All of the records are to be reproduced exactly.
--------
(** * GaussianMixtureDiagHMM: EM for an HMM with diagonal Gaussian-mixture emissions

    Shallow embedding of [ssm_jax/hmm/models/gmm_diag_hmm.py].

    Numbers.  The program computes on JAX floating-point arrays.  A scalar is
    modelled as an extended real [xreal]: a real number, one of the two
    infinities, or NaN.  The rules for the special values are the IEEE ones
    ([log 0 = -inf], [exp (-inf) = 0], [inf - inf = NaN], [0 / 0 = NaN], NaN is
    absorbing); rounding, overflow and signed zeros are idealised away, so
    finite results are exact reals.

    Arrays.  A rank-1 array is a [list xreal], a rank-2 array a list of rows,
    a rank-3 array a list of matrices (row-major, as [jnp] indexes them).
    [vmap f] over the leading axis is [map f] (zipping when [f] takes several
    arguments). *)

From Stdlib Require Import Reals List Lra Lia Bool PeanoNat Permutation.
Import ListNotations.

Local Open Scope R_scope.

(* ================================================================= *)
(** ** Scalars *)

Inductive xreal : Type :=
| Fin (r : R)
| PInf
| NInf
| NaN.

Declare Scope xreal_scope.
Delimit Scope xreal_scope with X.
Bind Scope xreal_scope with xreal.

(** Sign of a real number, as a three-way comparison with zero. *)
Definition Rsign (r : R) : comparison :=
  match total_order_T 0 r with
  | inleft (left _) => Gt
  | inleft (right _) => Eq
  | inright _ => Lt
  end.

(** The infinity of a given sign; a zero sign stands for [0 * inf]. *)
Definition signed_inf (s : comparison) : xreal :=
  match s with
  | Gt => PInf
  | Lt => NInf
  | Eq => NaN
  end.

Definition xadd (a b : xreal) : xreal :=
  match a, b with
  | Fin x, Fin y => Fin (x + y)
  | NaN, _ | _, NaN => NaN
  | PInf, NInf | NInf, PInf => NaN
  | PInf, _ | _, PInf => PInf
  | NInf, _ | _, NInf => NInf
  end.

Definition xopp (a : xreal) : xreal :=
  match a with
  | Fin x => Fin (- x)
  | PInf => NInf
  | NInf => PInf
  | NaN => NaN
  end.

Definition xsub (a b : xreal) : xreal := xadd a (xopp b).

Definition xmul (a b : xreal) : xreal :=
  match a, b with
  | Fin x, Fin y => Fin (x * y)
  | NaN, _ | _, NaN => NaN
  | PInf, Fin y | Fin y, PInf => signed_inf (Rsign y)
  | NInf, Fin y | Fin y, NInf => signed_inf (CompOpp (Rsign y))
  | PInf, PInf | NInf, NInf => PInf
  | PInf, NInf | NInf, PInf => NInf
  end.

Definition xdiv (a b : xreal) : xreal :=
  match a, b with
  | Fin x, Fin y =>
      match Req_dec_T y 0 with
      | left _ => signed_inf (Rsign x)
      | right _ => Fin (x / y)
      end
  | NaN, _ | _, NaN => NaN
  | Fin _, (PInf | NInf) => Fin 0
  | (PInf | NInf), (PInf | NInf) => NaN
  | PInf, Fin y => match Rsign y with Lt => NInf | _ => PInf end
  | NInf, Fin y => match Rsign y with Lt => PInf | _ => NInf end
  end.

Definition xabs (a : xreal) : xreal :=
  match a with
  | Fin x => Fin (Rabs x)
  | PInf | NInf => PInf
  | NaN => NaN
  end.

(** [jnp.exp] *)
Definition xexp (a : xreal) : xreal :=
  match a with
  | Fin x => Fin (exp x)
  | PInf => PInf
  | NInf => Fin 0
  | NaN => NaN
  end.

(** [jnp.log] *)
Definition xlog (a : xreal) : xreal :=
  match a with
  | Fin x =>
      match Rsign x with
      | Gt => Fin (ln x)
      | Eq => NInf
      | Lt => NaN
      end
  | PInf => PInf
  | NInf | NaN => NaN
  end.

(** [jnp.isfinite] *)
Definition xisfinite (a : xreal) : bool :=
  match a with
  | Fin _ => true
  | _ => false
  end.

(** Binary maximum as [jnp.max] folds it: NaN propagates. *)
Definition xmax (a b : xreal) : xreal :=
  match a, b with
  | NaN, _ | _, NaN => NaN
  | PInf, _ | _, PInf => PInf
  | NInf, c | c, NInf => c
  | Fin x, Fin y => Fin (Rmax x y)
  end.

(** The comparison [a < b]; false when either side is NaN. *)
Definition xltb (a b : xreal) : bool :=
  match a, b with
  | Fin x, Fin y => if Rlt_dec x y then true else false
  | NInf, (Fin _ | PInf) | Fin _, PInf => true
  | _, _ => false
  end.

Definition xeq_dec (a b : xreal) : {a = b} + {a <> b}.
Proof.
  destruct a as [x| | |], b as [y| | |];
    try (left; reflexivity); try (right; discriminate).
  destruct (Req_dec_T x y) as [e|n].
  - left; subst; reflexivity.
  - right; intro H; apply n; injection H; trivial.
Defined.

Infix "+" := xadd : xreal_scope.
Infix "-" := xsub : xreal_scope.
Infix "*" := xmul : xreal_scope.
Infix "/" := xdiv : xreal_scope.
Notation "- x" := (xopp x) : xreal_scope.

(** Is a scalar a finite real; a non-negative one; a positive one? *)
Definition finite (a : xreal) : Prop := exists r, a = Fin r.
Definition xnonneg (a : xreal) : Prop := exists r, a = Fin r /\ 0 <= r.
Definition xpositive (a : xreal) : Prop := exists r, a = Fin r /\ 0 < r.

(** A value of the log domain: the log of a non-negative real. *)
Definition logval (l : xreal) : Prop := l = NInf \/ finite l.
--------
Task solution
(** * GaussianMixtureDiagHMM: EM for an HMM with diagonal Gaussian-mixture emissions

    Shallow embedding of [ssm_jax/hmm/models/gmm_diag_hmm.py].

    Numbers.  The program computes on JAX floating-point arrays.  A scalar is
    modelled as an extended real [xreal]: a real number, one of the two
    infinities, or NaN.  The rules for the special values are the IEEE ones
    ([log 0 = -inf], [exp (-inf) = 0], [inf - inf = NaN], [0 / 0 = NaN], NaN is
    absorbing); rounding, overflow and signed zeros are idealised away, so
    finite results are exact reals.

    Arrays.  A rank-1 array is a [list xreal], a rank-2 array a list of rows,
    a rank-3 array a list of matrices (row-major, as [jnp] indexes them).
    [vmap f] over the leading axis is [map f] (zipping when [f] takes several
    arguments). *)

From Stdlib Require Import Reals List Lra Lia Bool PeanoNat Permutation.
Import ListNotations.

Local Open Scope R_scope.

(* ================================================================= *)
(** ** Scalars *)

Inductive xreal : Type :=
| Fin (r : R)
| PInf
| NInf
| NaN.

Declare Scope xreal_scope.
Delimit Scope xreal_scope with X.
Bind Scope xreal_scope with xreal.

(** Sign of a real number, as a three-way comparison with zero. *)
Definition Rsign (r : R) : comparison :=
  match total_order_T 0 r with
  | inleft (left _) => Gt
  | inleft (right _) => Eq
  | inright _ => Lt
  end.

(** The infinity of a given sign; a zero sign stands for [0 * inf]. *)
Definition signed_inf (s : comparison) : xreal :=
  match s with
  | Gt => PInf
  | Lt => NInf
  | Eq => NaN
  end.

Definition xadd (a b : xreal) : xreal :=
  match a, b with
  | Fin x, Fin y => Fin (x + y)
  | NaN, _ | _, NaN => NaN
  | PInf, NInf | NInf, PInf => NaN
  | PInf, _ | _, PInf => PInf
  | NInf, _ | _, NInf => NInf
  end.

Definition xopp (a : xreal) : xreal :=
  match a with
  | Fin x => Fin (- x)
  | PInf => NInf
  | NInf => PInf
  | NaN => NaN
  end.

Definition xsub (a b : xreal) : xreal := xadd a (xopp b).

Definition xmul (a b : xreal) : xreal :=
  match a, b with
  | Fin x, Fin y => Fin (x * y)
  | NaN, _ | _, NaN => NaN
  | PInf, Fin y | Fin y, PInf => signed_inf (Rsign y)
  | NInf, Fin y | Fin y, NInf => signed_inf (CompOpp (Rsign y))
  | PInf, PInf | NInf, NInf => PInf
  | PInf, NInf | NInf, PInf => NInf
  end.

Definition xdiv (a b : xreal) : xreal :=
  match a, b with
  | Fin x, Fin y =>
      match Req_dec_T y 0 with
      | left _ => signed_inf (Rsign x)
      | right _ => Fin (x / y)
      end
  | NaN, _ | _, NaN => NaN
  | Fin _, (PInf | NInf) => Fin 0
  | (PInf | NInf), (PInf | NInf) => NaN
  | PInf, Fin y => match Rsign y with Lt => NInf | _ => PInf end
  | NInf, Fin y => match Rsign y with Lt => PInf | _ => NInf end
  end.

Definition xabs (a : xreal) : xreal :=
  match a with
  | Fin x => Fin (Rabs x)
  | PInf | NInf => PInf
  | NaN => NaN
  end.

(** [jnp.exp] *)
Definition xexp (a : xreal) : xreal :=
  match a with
  | Fin x => Fin (exp x)
  | PInf => PInf
  | NInf => Fin 0
  | NaN => NaN
  end.

(** [jnp.log] *)
Definition xlog (a : xreal) : xreal :=
  match a with
  | Fin x =>
      match Rsign x with
      | Gt => Fin (ln x)
      | Eq => NInf
      | Lt => NaN
      end
  | PInf => PInf
  | NInf | NaN => NaN
  end.

(** [jnp.isfinite] *)
Definition xisfinite (a : xreal) : bool :=
  match a with
  | Fin _ => true
  | _ => false
  end.

(** Binary maximum as [jnp.max] folds it: NaN propagates. *)
Definition xmax (a b : xreal) : xreal :=
  match a, b with
  | NaN, _ | _, NaN => NaN
  | PInf, _ | _, PInf => PInf
  | NInf, c | c, NInf => c
  | Fin x, Fin y => Fin (Rmax x y)
  end.

(** The comparison [a < b]; false when either side is NaN. *)
Definition xltb (a b : xreal) : bool :=
  match a, b with
  | Fin x, Fin y => if Rlt_dec x y then true else false
  | NInf, (Fin _ | PInf) | Fin _, PInf => true
  | _, _ => false
  end.

Definition xeq_dec (a b : xreal) : {a = b} + {a <> b}.
Proof.
  destruct a as [x| | |], b as [y| | |];
    try (left; reflexivity); try (right; discriminate).
  destruct (Req_dec_T x y) as [e|n].
  - left; subst; reflexivity.
  - right; intro H; apply n; injection H; trivial.
Defined.

Infix "+" := xadd : xreal_scope.
Infix "-" := xsub : xreal_scope.
Infix "*" := xmul : xreal_scope.
Infix "/" := xdiv : xreal_scope.
Notation "- x" := (xopp x) : xreal_scope.

(** Is a scalar a finite real; a non-negative one; a positive one? *)
Definition finite (a : xreal) : Prop := exists r, a = Fin r.
Definition xnonneg (a : xreal) : Prop := exists r, a = Fin r /\ 0 <= r.
Definition xpositive (a : xreal) : Prop := exists r, a = Fin r /\ 0 < r.

(** A value of the log domain: the log of a non-negative real. *)
Definition logval (l : xreal) : Prop := l = NInf \/ finite l.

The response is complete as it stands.